Accountant Yuet Khwan Marshall, who specialises in forensic auditing, suggested at the city's Annual Plan hearings individual ratepayers should be given the option of paying off their portion of the capital cost of the stadium in one lump sum.
The council would receive cash up front, allowing it to reduce the loan and hence the amount of interest payable.
"By way of example, if a 20-year loan generated say $80 per year on an average rates bill, then a one-off payment of $1600 should be allowed to clear the stadium debt of that property."
Ratepayers paying a lump sum would benefit the council and wider community as it would lower the remaining debt for people who could not afford to pay it.
"It's a win-win."
Ms Marshall was submitting to the committee which has been hearing public submissions on the Dunedin City Council draft annual and long-term plan.
She said keeping the stadium debt in a 40-year loan would cost ratepayers an extra $113 million to $123 million in interest charges. That provided significant incentive to keep the loan on a 20-year term.
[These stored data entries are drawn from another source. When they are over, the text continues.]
(** * Athena: device orchestration and the Aeries request executor

    A shallow embedding of [athena/api/google_api/devices.py] (class
    [Devices]) and of [athena/api/aeries_api/client.py]
    ([BaseAeriesClient._make_request]), with the properties of the
    specification stated and proved over it.

    Python values are an inductive type; a Python [dict] is an association
    list in insertion order (the code reads [list(d.values())[0]], so the
    order matters); [self._device_cache] is a finite map. Effectful code
    lives in a state-and-exception monad over a [world] that records every
    observable effect (network call, sleep, log line) in order. *)

From Stdlib Require Import ZArith Ascii String.
From stdpp Require Import base list strings pretty gmap.

(** ** Python values *)

#[warnings="-register-all"]
Inductive pyval : Type :=
| VNone
| VBool (b : bool)
| VInt (z : Z)
| VStr (s : string)
| VList (l : list pyval)
| VDict (d : list (string * pyval)).

Abbreviation dict := (list (string * pyval)).

(** [d.get(k)] on a dict, [None] when the key is absent *)
Fixpoint dict_lookup (k : string) (d : dict) : option pyval :=
  match d with
  | [] => None
  | (k', v) :: d' => if String.eqb k' k then Some v else dict_lookup k d'
  end.

(** [d[k] = v]: an existing key keeps its position, a new key goes last *)
Fixpoint dict_set (k : string) (v : pyval) (d : dict) : dict :=
  match d with
  | [] => [(k, v)]
  | (k', v') :: d' =>
      if String.eqb k' k then (k', v) :: d' else (k', v') :: dict_set k v d'
  end.

Definition dict_values (d : dict) : list pyval := map snd d.

(** Truth value of a Python object, as tested by [if x:] *)
Definition py_truthy (v : pyval) : bool :=
  match v with
  | VNone => false
  | VBool b => b
  | VInt z => negb (Z.eqb z 0)
  | VStr s => negb (String.eqb s "")
  | VList l => match l with [] => false | _ => true end
  | VDict d => match d with [] => false | _ => true end
  end.

(** [v == s] for a string literal [s] *)
Definition py_eq_str (v : pyval) (s : string) : bool :=
  match v with
  | VStr s' => String.eqb s' s
  | _ => false
  end.

Definition py_is_none (v : pyval) : bool :=
  match v with VNone => true | _ => false end.

(** ** Exceptions *)

Inductive exc_class : Type :=
| ValueError | KeyError | IndexError | AttributeError | TypeError
| RefreshError | RetryError | RequestException | OtherException.

Record exc : Type := mk_exc { exc_cls : exc_class; exc_msg : string }.

Definition exc_class_eqb (a b : exc_class) : bool :=
  match a, b with
  | ValueError, ValueError | KeyError, KeyError | IndexError, IndexError
  | AttributeError, AttributeError | TypeError, TypeError
  | RefreshError, RefreshError | RetryError, RetryError
  | RequestException, RequestException | OtherException, OtherException => true
  | _, _ => false
  end.

Inductive outcome (A : Type) : Type :=
| Ret (a : A)
| Exc (e : exc).
Arguments Ret {A} a.
Arguments Exc {A} e.

(** [x.get(k)]: only a dict has the method *)
Definition py_get (x : pyval) (k : string) : outcome pyval :=
  match x with
  | VDict d => Ret (default VNone (dict_lookup k d))
  | _ => Exc (mk_exc AttributeError "object has no attribute 'get'")
  end.

(** [x.get(k, dflt)] *)
Definition py_get_default (x : pyval) (k : string) (dflt : pyval) : outcome pyval :=
  match x with
  | VDict d => Ret (default dflt (dict_lookup k d))
  | _ => Exc (mk_exc AttributeError "object has no attribute 'get'")
  end.

(** [x[k]] with a string key *)
Definition py_subscript (x : pyval) (k : string) : outcome pyval :=
  match x with
  | VDict d =>
      match dict_lookup k d with
      | Some v => Ret v
      | None => Exc (mk_exc KeyError ("'" +:+ k +:+ "'"))
      end
  | _ => Exc (mk_exc TypeError "indices must be integers or object is not subscriptable")
  end.

(** [d[k]] on a device-info dict *)
Definition dict_subscript (d : dict) (k : string) : outcome pyval :=
  py_subscript (VDict d) k.

(** ** [str.split('.')] *)

Fixpoint split_dot (s : string) : list string :=
  match s with
  | EmptyString => [""]
  | String c rest =>
      if Ascii.eqb c "."%char then "" :: split_dot rest
      else match split_dot rest with
           | h :: t => String c h :: t
           | [] => [String c ""]
           end
  end.

(** ** [Devices.get_nested_value] (devices.py, lines 260-274) *)

(** One iteration of the loop body: [inl r] is [return r], [inr d] goes on
    with [data = d]. The [try] around [data[0].get(k)] catches
    [IndexError] and [AttributeError] only. *)
Definition nested_step (data : pyval) (k : string) : outcome (pyval + pyval) :=
  match data with
  | VDict _ =>
      match py_get data k with
      | Ret v => if py_is_none v then Ret (inl VNone) else Ret (inr v)
      | Exc e => Exc e
      end
  | VList (x :: _) =>
      match py_get x k with
      | Ret v => if py_is_none v then Ret (inl VNone) else Ret (inr v)
      | Exc e =>
          if exc_class_eqb (exc_cls e) IndexError
             || exc_class_eqb (exc_cls e) AttributeError
          then Ret (inl VNone) else Exc e
      end
  | _ => Ret (inl VNone)
  end.

Fixpoint nested_loop (data : pyval) (keys : list string) : outcome pyval :=
  match keys with
  | [] => Ret data
  | k :: rest =>
      match nested_step data k with
      | Ret (inl r) => Ret r
      | Ret (inr d) => nested_loop d rest
      | Exc e => Exc e
      end
  end.

Definition get_nested_value (data : pyval) (key : string) : outcome pyval :=
  nested_loop data (split_dot key).

(** ** [Devices.process_device] (lines 252-258) *)

Fixpoint process_device_loop (device : pyval) (keys : list string)
    (include_null : bool) (processed : dict) : outcome dict :=
  match keys with
  | [] => Ret processed
  | key :: rest =>
      match get_nested_value device key with
      | Ret value =>
          process_device_loop device rest include_null
            (if include_null || negb (py_is_none value)
             then dict_set key value processed else processed)
      | Exc e => Exc e
      end
  end.

Definition process_device (device : pyval) (keys : list string)
    (include_null : bool) : outcome dict :=
  process_device_loop device keys include_null [].

(** ** The batch partitioner (lines 516-520 and 682-686)

    [[l[i:i + B] for i in range(0, len(l), B)]] *)

Definition MAX_BATCH_SIZE : nat := 50.
Definition MAX_RETRIES : nat := 3.
Definition RETRY_DELAY : Z := 1.

(** [range(start, stop, step)] for a positive step, on [fuel] candidates *)
Fixpoint py_range (fuel start stop step : nat) : list nat :=
  match fuel with
  | 0 => []
  | S fuel' =>
      if decide (start < stop)
      then start :: py_range fuel' (start + step) stop step
      else []
  end.

(** [l[i:j]] for [0 <= i <= j] *)
Definition py_slice {A} (l : list A) (i j : nat) : list A :=
  take (j - i) (drop i l).

Definition batches {A} (B : nat) (l : list A) : list (list A) :=
  map (fun i => py_slice l i (i + B)) (py_range (length l) 0 (length l) B).
Lemma build_succeeds_iff (c : string) (t : list nat) :
  (exists out, build (Some c) t = Ok out) <->
  exists decoded sh,
    transport_decode c = Ok decoded
    /\ read_workbook decoded = Some sh
    /\ forallb (fun i => Nat.ltb i (List.length (hd [] (skipn 8 sh)))) t = true
    /\ List.length t = 15%nat.
Proof.
  split.
  - intros (out & H).
    destruct (update_output_ok _ _ _ _ c t out H)
      as (ct & payload & decoded & sh & Hs & Hd & Hr & Hl & Ha & _).
    exists decoded, sh. repeat split; try assumption.
    unfold transport_decode. now rewrite Hs.
  - intros (decoded & sh & Ht & Hr & Ha & Hl).
    unfold update_output. rewrite read_excel_contents_stages, Ht, Hr, Ha.
    apply Nat.eqb_eq in Hl. rewrite Hl. simpl bind. eexists. reflexivity.
Qed.

(** X5: the two templates of [update_tab_contents] ask for sheets of
    different widths: a build with the second template succeeds only on a
    sheet whose header line has at least 76 cells, and every upload that
    builds with the second template also builds with the first (which
    needs 64 cells). *)
Theorem second_template_needs_wider_sheet (c : string) (out : output) :
  build (Some c) columns_to_keep_page2 = Ok out ->
  (exists decoded sh,
     transport_decode c = Ok decoded
     /\ read_workbook decoded = Some sh
     /\ (76 <= List.length (hd [] (skipn 8 sh)))%nat)
  /\ exists out', build (Some c) columns_to_keep_page1 = Ok out'.
Proof.
  intros H.
  assert (Hex : exists o, build (Some c) columns_to_keep_page2 = Ok o) by now exists out.
  apply build_succeeds_iff in Hex.
  destruct Hex as (decoded & sh & Ht & Hr & Ha & _).
  set (w := List.length (hd [] (skipn 8 sh))) in *.
  assert (Hw : (76 <= w)%nat).
  { cbn [forallb columns_to_keep_page2] in Ha.
    repeat (apply andb_true_iff in Ha; destruct Ha as [? Ha]).
    repeat match goal with
           | H : Nat.ltb _ _ = true |- _ => apply Nat.ltb_lt in H
           end.
    lia. }
  split; [now exists decoded, sh | ].
  apply build_succeeds_iff. exists decoded, sh.
  repeat split; try assumption.
  fold w. cbn [forallb columns_to_keep_page1].
  repeat (apply andb_true_iff; split); try reflexivity; apply Nat.ltb_lt; lia.
Qed.

(** X6: every trace of the bar chart has as many names as values, namely
    the number of records less two; with two records or fewer the six
    traces are empty, while the table still shows the records. *)
Theorem bar_traces_skip_two (c : string) (t : list nat) (tb : DataTable)
    (bar pie : figure) :
  build (Some c) t = Ok (Table tb, bar, pie) ->
  List.length (traces_of bar) = 6%nat
  /\ Forall (fun tr =>
               List.length (bar_x tr) = (List.length (dt_data tb) - 2)%nat
               /\ List.length (bar_y tr) = (List.length (dt_data tb) - 2)%nat)
            (traces_of bar).
Proof.
  intros H.
  destruct (update_output_ok _ _ _ _ c t _ H)
    as (ct & payload & decoded & sh & _ & _ & _ & Hl & _ & E).
  set (data := skipn 9 sh) in *.
  injection E as -> -> _. cbn [traces_of dt_data].
  split; [reflexivity | ].
  assert (Hcol : forall name,
             List.length (skipn 2 (getcol (final_frame parse_number fround t data) name))
             = (List.length (to_dict_records (final_frame parse_number fround t data)) - 2)%nat).
  { intros name. unfold getcol, to_dict_records.
    now rewrite length_skipn, !length_map. }
  repeat constructor; cbn [bar_x bar_y week_trace]; apply Hcol.
Qed.

Lemma append_percent_not_empty (s : string) : (s ++ "%")%string <> EmptyString.
Proof.
  destruct s; discriminate.
Qed.

Lemma percentage_of_number (x : Q) :
  exists p, percentage fround (Num x) = Str (format_2f p ++ "%").
Proof.
  unfold percentage, percent_text, mul_scalar, div_scalar.
  eexists. reflexivity.
Qed.

(** X7: the [Percentage] of a record is the empty text exactly when none
    of its six week fields holds a number, that is, exactly when its
    [Highest_Star] is missing. *)
Theorem blank_percentage_iff_no_score (c : string) (t : list nat) (tb : DataTable)
    (bar pie : figure) (r : record) :
  build (Some c) t = Ok (Table tb, bar, pie) ->
  In r (dt_data tb) ->
  (field "Percentage" r = Some (Str EmptyString)
     <-> forall q, ~ In (Num q) (week_fields r))
  /\ (field "Percentage" r = Some (Str EmptyString)
     <-> field "Highest_Star" r = Some NaN).
Proof.
  intros H Hin.
  destruct (build_record _ _ _ _ c t tb bar pie r H Hin) as (Hl & row & ->).
  destruct (final_record parse_number fround t row Hl) as (_ & _ & Hhs & Hpct).
  set (r := combine final_columns (final_row parse_number fround t row)) in *.
  rewrite Hhs, Hpct.
  pose proof (nanmax_spec (week_fields r)) as Hmax.
  destruct (nanmax (week_fields r)) as [m|s|]; simpl in Hmax.
  - destruct Hmax as [Hm _].
    destruct (percentage_of_number m) as (p & ->).
    assert (Hne : Some (Str (format_2f p ++ "%")) <> Some (Str EmptyString)).
    { intros E. apply (append_percent_not_empty (format_2f p)). congruence. }
    split; split.
    + intros E. now destruct Hne.
    + intros Hno. now destruct (Hno m).
    + intros E. now destruct Hne.
    + discriminate.
  - destruct Hmax.
  - split; split; auto.
Qed.

Lemma length_le_sum (l : list nat) :
  Forall (fun n => (0 < n)%nat) l -> (List.length l <= list_sum l)%nat.
Proof.
  induction 1; simpl; lia.
Qed.

(** X8: the pie chart has one slice list, whose labels and values are
    equally many; every value is at least one, and there are never more
    slices than records with a defined [Highest_Star]. *)
Theorem pie_slices_bounded (c : string) (t : list nat) (tb : DataTable)
    (bar pie : figure) :
  build (Some c) t = Ok (Table tb, bar, pie) ->
  exists slice,
    slices_of pie = [slice]
    /\ List.length (pie_labels slice) = List.length (pie_values slice)
    /\ Forall (fun n => (0 < n)%nat) (pie_values slice)
    /\ (List.length (pie_values slice)
        <= count_defined (map (field_or_nan "Highest_Star") (dt_data tb)))%nat
    /\ (List.length (pie_values slice) <= List.length (dt_data tb))%nat.
Proof.
  intros H.
  destruct (update_output_ok _ _ _ _ c t _ H)
    as (ct & payload & decoded & sh & _ & _ & _ & Hl & _ & E).
  set (data := skipn 9 sh) in *.
  injection E as -> _ ->. cbn [slices_of dt_data].
  eexists. split; [reflexivity | ]. cbn [pie_labels pie_values].
  rewrite <- getcol_records.
  set (col := getcol (final_frame parse_number fround t data) "Highest_Star").
  destruct (star_counts_spec col) as (_ & Hc & _ & Hs).
  assert (Hpos : Forall (fun n => (0 < n)%nat)
                   (map snd (sort_index (value_counts col)))).
  { apply Forall_forall. intros n Hn. apply in_map_iff in Hn.
    destruct Hn as ([k n'] & <- & Hk). now apply (Hc k n'). }
  assert (Hle : (List.length (map snd (sort_index (value_counts col)))
                 <= count_defined col)%nat).
  { rewrite <- Hs. now apply length_le_sum. }
  split; [now rewrite !length_map | ].
  split; [exact Hpos | ]. split; [exact Hle | ].
  eapply Nat.le_trans; [exact Hle | ].
  unfold count_defined, col, getcol, to_dict_records.
  eapply Nat.le_trans; [apply filter_length_le | ].
  now rewrite !length_map.
Qed.

(** X9: with a tab value, [update_tab_contents] builds both pages, each
    with its own template, and returns the six outputs only when both
    builds succeed; otherwise it raises the error of the first page that
    fails, so a bad upload on one page leaves the other page without
    output as well.  Which tab is active makes no difference.  Without a
    tab value it returns the placeholders and never raises, whatever was
    uploaded. *)
Theorem tabs_are_built_together (contents_page1 contents_page2 : option string) :
  (forall tab,
      tabs contents_page1 contents_page2 (Some tab) =
      match build contents_page1 columns_to_keep_page1 with
      | Raise e => Raise e
      | Ok o1 =>
          match build contents_page2 columns_to_keep_page2 with
          | Raise e => Raise e
          | Ok o2 => Ok (o1, o2)
          end
      end)
  /\ (forall tab tab',
        tabs contents_page1 contents_page2 (Some tab)
        = tabs contents_page1 contents_page2 (Some tab'))
  /\ tabs contents_page1 contents_page2 None
     = Ok ((Div [""], EmptyDict, EmptyDict), (Div [""], EmptyDict, EmptyDict)).
Proof.
  split; [ | split].
  - intros tab. unfold update_tab_contents.
    destruct contents_page1 as [c1|], contents_page2 as [c2|]; reflexivity.
  - intros tab tab'. unfold update_tab_contents.
    destruct contents_page1 as [c1|], contents_page2 as [c2|]; reflexivity.
  - unfold update_tab_contents.
    destruct contents_page1 as [c1|], contents_page2 as [c2|]; reflexivity.
Qed.

End Further.

(** ** What the build does not look at *)



(** The width does matter: a remark in the 64th cell of a title line turns
    the failure on [narrow_sheet] into a table, although no selected cell
    below the header line has changed. *)
Example title_cell_widens_the_sheet :
  rectangular 63 narrow_sheet
  /\ rectangular 64 widened_sheet
  /\ map (select_cells columns_to_keep_page1) (skipn 9 narrow_sheet)
     = map (select_cells columns_to_keep_page1) (skipn 9 widened_sheet)
  /\ update_output (reader_of narrow_sheet) parse_digits round_binary64 str_float
       (Some "data:application/vnd.ms-excel;base64,UEsD") columns_to_keep_page1
     = Raise IndexError
  /\ exists out,
       update_output (reader_of widened_sheet) parse_digits round_binary64 str_float
         (Some "data:application/vnd.ms-excel;base64,UEsD") columns_to_keep_page1
       = Ok out.
Proof.
  split; [repeat constructor | ].
  split; [repeat constructor | ].
  split; [vm_compute; reflexivity | ].
  split; [vm_compute; reflexivity | ].
  eexists. vm_compute. reflexivity.
Qed.

(** ** Login *)

(** X11: [handle_login] shows the dashboard exactly when the button has
    been clicked and the entered name and password are the two expected
    texts, letter for letter; a click with anything else (an empty box
    included) gives the failure alert, and without a click the login page is
    returned whatever has been entered. *)
Theorem login_gate (n_login_clicks : Z) (entered_username entered_password : option string) :
  (handle_login n_login_clicks entered_username entered_password = dashboard
     <-> (0 < n_login_clicks)%Z
         /\ entered_username = Some "mauli"
         /\ entered_password = Some "mauliccd")
  /\ (handle_login n_login_clicks entered_username entered_password = login_failed
     <-> (0 < n_login_clicks)%Z
         /\ ~ (entered_username = Some "mauli" /\ entered_password = Some "mauliccd"))
  /\ (handle_login n_login_clicks entered_username entered_password = app_layout
     <-> (n_login_clicks <= 0)%Z).
Proof.
  assert (Hin : forall entered literal,
             input_is entered literal = true <-> entered = Some literal).
  { intros [s|] literal; simpl.
    - rewrite String.eqb_eq. split; [now intros -> | now intros [= ->]].
    - split; discriminate. }
  unfold handle_login.
  destruct (0 <? n_login_clicks)%Z eqn:Hn;
    [apply Z.ltb_lt in Hn | apply Z.ltb_ge in Hn].
  - destruct (input_is entered_username "mauli" && input_is entered_password "mauliccd")
      eqn:Hc.
    + apply andb_true_iff in Hc. rewrite !Hin in Hc.
      split; [ | split].
      * split; [now intros _ | reflexivity].
      * split; [discriminate | now intros [_ Hno]].
      * split; [discriminate | lia].
    + assert (Hno : ~ (entered_username = Some "mauli" /\ entered_password = Some "mauliccd")).
      { intros Hboth. rewrite <- !Hin in Hboth.
        apply andb_true_iff in Hboth. congruence. }
      split; [ | split].
      * split; [discriminate | ]. intros (_ & Hu & Hp). now destruct Hno.
      * split; [now intros _ | reflexivity].
      * split; [discriminate | lia].
  - split; [ | split].
    + split; [discriminate | lia].
    + split; [discriminate | lia].
    + split; [now intros _ | reflexivity].
Qed.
Councillors are to deliberate next week on the council's draft budgets, including on whether to reduce the loan period on the stadium debt to a 20-year loan.
Ms Marshall said she believed a small, but not insignificant percentage of ratepayers would be willing to pay their debt in a lump sum.
"Let those of us who are willing and able reduce the loan to a more manageable level."
Dunedin had a proud history of building up civic assets and this generation should not embark on the opposite course of needlessly building up debt to be funded by future citizens of the city.
"Not everyone may be able to do it, but give us the option. We're here to help."
Chairman of the hearings committee Mayor Dave Cull thanked Ms Marshall for her submission, which he said was "extremely novel".